In order to correlate of the predictions of the model with typical automotive injuries, two more simulations were performed at speeds of 3.5 m/s and 5.5 m/s. These simulations served to study the relation between organ response severity and impact speed. The responses of the organs focused on the compression and surface velocity of the lung, the compression of the heart, the relative displacement between the attachments at both ends of the ligamentum arteriosum on the side of the aorta and on the side of pulmonary trunk along the impact direction, and the shear stresses at the isthmus of the aortic arch. The relative displacements of the attachments of the ligamentum arteriosum served to measure the deformation experienced by the ligament.
The shear stresses at the isthmus of the aortic arch was used to measure aortic twisting and distortion in the coronal plane. Increasing impact speed generally correlated with increasing severity in these areas. This correlation has been clearly demonstrated by the in-vivo findings and inferences of previous studies ( [10]; [24]; [21]; [17]). Figure 5 shows the compression and surface velocity of the lung at the four impact speeds. The percentages of heart compression are shown in Figure 6. Figure 7 demonstrates the relative displacements of the attachments of the ligamentum arteriosum. The shear stresses at the isthmus of the aortic arch are shown in Figure 8.
Although the model closely adheres to cadaver test data and demonstrates good correlation with typical in-vivo injuries, several concerns need to be addressed before it can be used to predict human injury. The first concern is related to the selection of material properties. Those properties were mainly from literature that employed only quasi-static tests. In some cases, where human tissues were not available, results from animal tests were used. More realistic material properties for human tissues are needed in order to justify predictions of organ injuries such as contusion and lacerations.

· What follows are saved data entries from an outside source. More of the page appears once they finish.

(* ===== verification/Providers.v ===== *)
(** * Realtime providers

    [realtime_providers/providers.py]: the readiness of a provider, the bounded
    retry of the first connection, and the sessions: the in-memory one, the
    OpenAI web socket and the Gemini SDK.  What a provider answers, the
    environment variables, the installed modules and the parser of JSON texts
    are arguments; a web socket is the list of what was sent on it. *)
From S2P Require Import Prelude Effects Collections PyFloat PyData PyFormat Bytes Base64 JobQueue RunModel SignalChecks RecordingStorage AudioSocket CallSession.

Open Scope Z_scope.

(** ** Readiness *)

Record ProviderReadiness := MkReadiness {
  pr_provider : string; pr_model : string; pr_env_var : string; pr_has_api_key : bool;
  pr_missing_optional_dependency : option string; pr_dry_run : bool; pr_alternate_env_vars : list string }.

Definition ready (r : ProviderReadiness) : bool :=
  pr_dry_run r || (pr_has_api_key r && bool_decide (pr_missing_optional_dependency r = None)).

(** [os.environ] and [importlib.util.find_spec], whose answer may be that a
    parent of the module is missing. *)
Record host := MkHost { environ : string -> option string; find_spec : string -> result bool }.

(** [bool(os.environ.get(name))]. *)
Definition env_set (h : host) (name : string) : bool :=
  match environ h name with Some v => negb (String.eqb v "") | None => false end.

Definition _missing_dependency (h : host) (module_name : string) : option string :=
  match find_spec h module_name with Ok true => None | _ => Some module_name end.

Definition _readiness_error (r : ProviderReadiness) : string :=
  let missing :=
    (if pr_has_api_key r then []
     else ["missing API key env var: " +:+ comma_list (pr_env_var r :: pr_alternate_env_vars r)])
    ++ match pr_missing_optional_dependency r with
       | Some module_name => if String.eqb module_name "" then [] else ["missing optional dependency: " +:+ module_name]
       | None => []
       end in
  pr_provider r +:+ " is not ready (" +:+ String.concat "; " missing +:+ ")".

Record OpenAIRealtimeProvider := MkOpenAI {
  oa_model : string; oa_api_key_env_var : string; oa_voice : string; oa_input_rate : Z; oa_output_rate : Z;
  oa_output_encoding : string; oa_instructions : string; oa_provider_name : string }.

Definition default_openai : OpenAIRealtimeProvider :=
  MkOpenAI "gpt-realtime-2.1" "OPENAI_API_KEY" "marin" 24000 24000 "audio/pcm"
    "You are a concise voice assistant. Reply in the language used by the caller." "openai-realtime".

Definition openai_readiness (h : host) (self : OpenAIRealtimeProvider) (dry_run : bool) : ProviderReadiness :=
  MkReadiness (oa_provider_name self) (oa_model self) (oa_api_key_env_var self) (env_set h (oa_api_key_env_var self))
    (_missing_dependency h "websockets") dry_run [].

Definition session_update_event (self : OpenAIRealtimeProvider) : json :=
  JObj [("type", JStr "session.update");
        ("session", JObj
           [("type", JStr "realtime"); ("model", JStr (oa_model self)); ("instructions", JStr (oa_instructions self));
            ("output_modalities", JArr [JStr "audio"]);
            ("audio", JObj
               [("input", JObj [("format", JObj [("type", JStr "audio/pcm"); ("rate", JInt (oa_input_rate self))]);
                                ("turn_detection", JObj [("type", JStr "semantic_vad")])]);
                ("output", JObj [("format", JObj [("type", JStr (oa_output_encoding self))]);
                                 ("voice", JStr (oa_voice self))])])])].

Record GeminiLiveProvider := MkGemini {
  ge_model : string; ge_api_key_env_var : string; ge_alternate_api_key_env_vars : list string;
  ge_input_rate : Z; ge_output_rate : Z; ge_instructions : string; ge_provider_name : string }.

Definition default_gemini : GeminiLiveProvider :=
  MkGemini "gemini-3.1-flash-live-preview" "GOOGLE_API_KEY" ["GEMINI_API_KEY"] 16000 24000
    "You are a concise voice assistant. Reply in the language used by the caller." "gemini-live".

Definition _has_api_key (h : host) (self : GeminiLiveProvider) : bool :=
  existsb (env_set h) (ge_api_key_env_var self :: ge_alternate_api_key_env_vars self).

Definition gemini_readiness (h : host) (self : GeminiLiveProvider) (dry_run : bool) : ProviderReadiness :=
  MkReadiness (ge_provider_name self) (ge_model self) (ge_api_key_env_var self) (_has_api_key h self)
    (_missing_dependency h "google.genai") dry_run (ge_alternate_api_key_env_vars self).

Definition live_connect_config (self : GeminiLiveProvider) : json :=
  JObj [("model", JStr (ge_model self));
        ("config", JObj [("response_modalities", JArr [JStr "AUDIO"]); ("system_instruction", JStr (ge_instructions self))]);
        ("input_mime_type", JStr ("audio/pcm;rate=" +:+ pretty (ge_input_rate self)))].

(** The key the client is created with. *)
Definition gemini_api_key (h : host) (self : GeminiLiveProvider) : option string :=
  head (omap (fun name => if env_set h name then environ h name else None)
    (ge_api_key_env_var self :: ge_alternate_api_key_env_vars self)).

(** ** The first connection *)

(** What one call of [provider.connect(dry_run=False)] comes to. *)
Inductive connect_answer (S : Type) := Connects (session : S) | Refuses (exc : provider_exception).
Arguments Connects {S}. Arguments Refuses {S}.

Inductive connect_outcome (S : Type) :=
  | Connected (session : S) (attempts : Z)
  | ConnectionFailed (attempts : Z) (reason_alias error_type : string)
  | Raised (cls : exn_class) (message : string).
Arguments Connected {S}. Arguments ConnectionFailed {S}. Arguments Raised {S}.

The selection of a factor of 10 for the scaling of the heart and lung material properties is purely an assumption. A wide range of values may have been chosen for this factor. Many previous experimental studies did not report the strain rate employed. Judging from their experimental setup, it is estimated that the strain rate may have ranged from 3.5 to several hundred per second. Thus, it is not surprising to find out that the material properties reported for the same tissue varied widely from one study to another. In an experiment by Collins et al. ([4]), a maximum strain rate of 3.5 per second was used for testing aortic tissues. Their results showed that the dynamic material properties were more than two times greater than those obtained in quasi-static tests. The strain rate simulated in this study is close to several hundred per second, thus, a factor of 10 was selected. This selection also allowed us to complete the simulation without further numerical difficulties. Future research should be devoted to this area of study in order to further the understanding of this phenomenon.

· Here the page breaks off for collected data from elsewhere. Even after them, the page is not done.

(* ===== verification/LiveDemo.v ===== *)
(** * The simulated live demo

    [live_demo/simulated_bridge.py] and the parts of [control_plane/run_api.py]
    that run it: the request, the payload made from the example files, the
    overrides of the gain control, and the handler that stores the run.  The
    bridge walks the stage plan, writes one tone per stage and reports metrics,
    SIP events, RTP statistics and RTP packets.  The sine and the logarithm of
    the platform, the example files and the answers of the disk are arguments. *)
From S2P Require Import Prelude Effects Collections PyFloat PyData PyFormat Bytes Json JobQueue Timeline RunModel Repository RtpEvidence Registry SignalChecks PyUrl RecordingStorage RunStores ObservedRuns Harness RunExecution Providers.

Open Scope Z_scope.

(** ** Levels *)

Definition _positive_float (value : option json) (dflt : float) : result float :=
  match value with
  | Some v => match positive_number v with Some x => x | None => Ok dflt end
  | None => Ok dflt
  end.

(** [stage_config.get("params", {})], which must be an object to be read. *)
Definition stage_params (stage_config : jdict) : result jdict :=
  match default (JObj []) (jget "params" stage_config) with
  | JObj d => Ok d
  | _ => Raise AttributeError "object has no attribute 'get'"
  end.

Definition _stage_output_rms (stage : string) (stage_config : jdict) (input_rms : float) : result (float * option float) :=
  if String.eqb stage "agc" then
    params ← stage_params stage_config;
    target_rms ← _positive_float (jget "target_rms" params) input_rms;
    max_gain ← _positive_float (jget "max_gain" params) (fz 1);
    noise_floor ← _positive_float (jget "noise_floor" params) fzero;
    if fleb input_rms fzero || fltb input_rms noise_floor then Ok (input_rms, Some (fz 1))
    else
      ratio ← fdiv target_rms input_rms;
      let gain := pymin ratio max_gain in
      Ok (fmul input_rms gain, Some gain)
  else if String.eqb stage "limiter" then
    params ← stage_params stage_config;
    ceiling ← _positive_float (jget "ceiling" params) (fz 1);
    Ok (pymin input_rms (fmul (fz 32767) ceiling), None)
  else Ok (input_rms, None).

(** [float(v)] of a value that is an [int | float]. *)
Definition json_float (v : json) : option (result float) :=
  match v with
  | JInt z => Some (float_of_int z)
  | JBool b => Some (Ok (fz (Z.b2z b)))
  | JFloat x => Some (Ok x)
  | _ => None
  end.

(** The first stage of that type, or an empty one. *)
Definition demo_stage_config (config : jdict) (stage_name : string) : result jdict :=
  media ← spec_get "media" config;
  pipeline ← json_get "pipeline" (JArr []) media;
  stages ← json_iter pipeline;
  Ok (default [] (head (omap (fun stage => match stage with
       | JObj d => if json_eqb (default JNull (jget "type" d)) (JStr stage_name) then Some d else None
       | _ => None
       end) stages))).

(** ** Tones *)

Section tones.
Context (sin : float -> result float) (log10 : float -> result float).
(* ===== verification/ProcessConfig.v ===== *)
(** * Process configuration

    [control_plane/storage_config.py], [control_plane/repository_config.py] and
    the factories of [control_plane/app.py]: the services a process is started
    with, from its environment variables only.  The environment is a dictionary
    of texts; what the client library, the database driver and the probing
    threads answer are arguments. *)
From S2P Require Import Prelude Effects Collections PyFloat PyData Bytes RtpEvidence Json Registry AudioSession SignalChecks RecordingStorage.

Open Scope Z_scope.

Abbreviation environment_variables := (list (string * string)).

(** ** Recording storage *)

Definition RECORDING_SINK_ENV : string := "VOXBENCH_RECORDING_SINK".
Definition MINIO_ENDPOINT_ENV : string := "VOXBENCH_MINIO_ENDPOINT".
Definition MINIO_ACCESS_KEY_ENV : string := "VOXBENCH_MINIO_ACCESS_KEY".
Definition MINIO_SECRET_KEY_ENV : string := "VOXBENCH_MINIO_SECRET_KEY".
Definition MINIO_BUCKET_ENV : string := "VOXBENCH_MINIO_BUCKET".
Definition MINIO_PREFIX_ENV : string := "VOXBENCH_MINIO_PREFIX".
Definition MINIO_SECURE_ENV : string := "VOXBENCH_MINIO_SECURE".
Definition MINIO_PROBE_BUCKET_ENV : string := "VOXBENCH_MINIO_PROBE_BUCKET".
Definition MINIO_PROBE_TIMEOUT_MS_ENV : string := "VOXBENCH_MINIO_PROBE_TIMEOUT_MS".
Definition MINIO_IO_TIMEOUT_MS_ENV : string := "VOXBENCH_MINIO_IO_TIMEOUT_MS".
Definition REMOTE_AUDIO_PROXY_ENV : string := "VOXBENCH_REMOTE_AUDIO_PROXY".
Definition REMOTE_AUDIO_BEARER_TOKEN_ENV : string := "VOXBENCH_REMOTE_AUDIO_BEARER_TOKEN".
Definition REMOTE_AUDIO_MAX_BYTES_ENV : string := "VOXBENCH_REMOTE_AUDIO_MAX_BYTES".
Definition REMOTE_AUDIO_MAX_CONCURRENT_ENV : string := "VOXBENCH_REMOTE_AUDIO_MAX_CONCURRENT".

Definition _MAX_REMOTE_AUDIO_INFLIGHT_BYTES : Z := 128 * 1024 * 1024.

Definition _REQUIRED_MINIO_ENV_NAMES : list string :=
  [MINIO_ENDPOINT_ENV; MINIO_ACCESS_KEY_ENV; MINIO_SECRET_KEY_ENV; MINIO_BUCKET_ENV].

Inductive StorageMode := storage_local | storage_minio | storage_injected.
Inductive ReadinessState := state_ready | state_configured | state_unavailable.

Record StorageReadiness := MkStorageReadiness {
  sr_mode : StorageMode; sr_state : ReadinessState; sr_bucket_alias : option string; sr_prefix_alias : option string;
  sr_secure : option bool; sr_reason_alias : option string; sr_remote_audio_proxy_enabled : bool }.

Definition local_storage_readiness : StorageReadiness := MkStorageReadiness storage_local state_ready None None None None false.
Definition injected_storage_readiness : StorageReadiness :=
  MkStorageReadiness storage_injected state_configured None None None (Some "connectivity-not-checked") false.

Record RecordingStorageRuntime := MkStorageRuntime {
  recording_sink : option MinioRecordingSink; storage_readiness : StorageReadiness;
  remote_recording_reader : option MinioRecordingReader; remote_audio_access_token : option string }.

(** [message (a, b)] when names are missing. *)
Definition with_missing (message : string) (missing : list string) : string :=
  match missing with [] => message | _ => message +:+ " (" +:+ comma_list missing +:+ ")" end.
(* ===== verification/PyStats.v ===== *)
(** * Sums and statistics of floats

    [math.fsum] and the functions of the [statistics] module that the code
    uses, on lists of floats: the exact sum correctly rounded, the mean, the
    median and the population standard deviation, whose exact variance is
    rounded once under the square root. *)
From S2P Require Import Prelude Collections PyFloat.
From Stdlib Require Import QArith Qabs.
From Stdlib Require Import Sorting.Permutation Sorting.Sorted.

Open Scope Z_scope.

(** ** [math.fsum] *)

(** One summand through the partial sums: [x], or the error that overflow
    raises. *)
Fixpoint fsum_insert (x : float) (partials : list float) : result (list float) :=
  match partials with
  | [] => Ok [x]
  | y :: rest =>
      let '(x, y) := if fltb (fabs x) (fabs y) then (y, x) else (x, y) in
      let hi := fadd x y in
      let lo := fsub y (fsub hi x) in
      if negb (is_finite hi) then Raise OverflowError "intermediate overflow in fsum"
      else
        rest' ← fsum_insert hi rest;
        Ok (if feqb lo fzero then rest' else lo :: rest')
  end.

Definition float_value (x : float) : Q := match x with Fin q => q | _ => 0%Q end.

Definition exact_sum (l : list float) : Q := fold_right (fun x s => (float_value x + s)%Q) 0%Q l.

(** The sum of the values that are not finite, which decides the result when
    there are any. *)
Definition special_sum (l : list float) : result float :=
  let has_pinf := existsb (fun x => match x with PInf => true | _ => false end) l in
  let has_ninf := existsb (fun x => match x with NInf => true | _ => false end) l in
  if has_pinf && has_ninf then Raise ValueError "-inf + inf in fsum"
  else if existsb is_nan l then Ok NaN
  else if has_pinf then Ok PInf else Ok NInf.

(** A value that is not finite empties the partial sums. *)
Definition fsum_step (partials : list float) (x : float) : result (list float) :=
  if is_finite x then fsum_insert x partials else Ok [].

Definition fsum (l : list float) : result float :=
  _ ← foldM_res fsum_step [] l;
  if forallb is_finite l then Ok (fl (exact_sum l)) else special_sum l.

(** ** [statistics] *)

Definition fmean (data : list float) : result float :=
  total ← fsum data; fdiv total (fz (len data)).

Definition sorted_floats (data : list float) : list float := sorted_by fleb data.

(** [statistics.median] of a list that is not empty. *)
Definition median (data : list float) : result float :=
  let data := sorted_floats data in
  let i := Z.to_nat (len data / 2) in
  match data !! i, data !! (i - 1)%nat with
  | Some upper, Some lower => if Z.odd (len data) then Ok upper else fdiv (fadd lower upper) (fz 2)
  | Some upper, None => Ok upper
  | None, _ => Raise StatisticsError "no median for empty data"
  end.

(** The exact population variance of finite values. *)
Definition exact_variance (data : list float) : Q :=
  let n := inject_Z (len data) in
  let sx := exact_sum data in
  let sxx := fold_right (fun x s => (float_value x * float_value x + s)%Q) 0%Q data in
  ((n * sxx - sx * sx) / (n * n))%Q.

(** [statistics.pstdev] of a list that is not empty. *)
Definition pstdev (data : list float) : result float :=
  if forallb is_finite data then Ok (fl (rnd_sqrt (exact_variance data)))
  else Raise AttributeError "numerator".
(* ===== verification/Scoring.v ===== *)
(** * Full-reference scoring

    [verification/full_reference.py]: the pairing of stage references with
    recordings, and [verification/scoring.py]: the boundary that turns every
    outcome of an optional scorer into a safe explicit state.  A scorer is a
    record of what its methods return or raise. *)
From S2P Require Import Prelude Collections PyFloat PyData RunModel Json.
From Stdlib Require Import QArith.

Open Scope Z_scope.

(** ** Selection *)

Record StageReference := MkReference {
  ref_stage : string; ref_uri : string; ref_comparison_format : jdict; ref_transformations : list (option string);
  comparison_ready : bool; blocked_reason : option string }.

(** A transformation that is not a string is [None]. *)
Record FullReferenceCandidate := MkCandidate {
  cand_stage : string; reference_uri : string; degraded_uri : string; comparison_format : jdict;
  degraded_format : jdict; cand_transformations : list (option string) }.
Record FullReferenceBlock := MkBlock { block_stage : string; block_reason : string }.
Record FullReferenceSelection := MkSelection {
  candidates : list FullReferenceCandidate; blocked : list FullReferenceBlock }.

(** [d.get(k)], [None] for an absent key. *)
Definition jget_none (k : string) (d : jdict) : json := match jget k d with Some v => v | None => JNull end.

Definition _comparison_formats_match (reference_format recording_format : jdict) : bool :=
  forallb (fun k => json_eqb (jget_none k reference_format) (jget_none k recording_format))
    ["encoding"; "rate"; "channels"].

Lemma json_eqb_int z : json_eqb (JInt z) (JInt z) = true.
Proof. change (feqb (Fin (inject_Z z)) (Fin (inject_Z z)) = true). unfold feqb. by rewrite fleb_refl. Qed.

Additionally, the rib cage was modeled by one layer of rib solid elements and two layers of muscle shell elements. This simplification was made in order to reduce the model size and subsequently increase computing efficiency. Another problem not fully taken into consideration involves the selection of boundary conditions between organs and the surrounding tissues. Tissues such as small vessels, nerves and pleurae were not modeled. Instead, frictionless sliding interfaces were assumed, and additional interconnections were not considered.
In summary, a three-dimensional finite element model of a 50th percentile male human thorax was developed. The model includes detailed descriptions of the skeleton and internal organs. At an impact speed of 4.4 m/s, the model correlated well with test data. Further improvements are necessary in order to achieve the original goal of using this model to study injuries of the viscera and other soft tissues.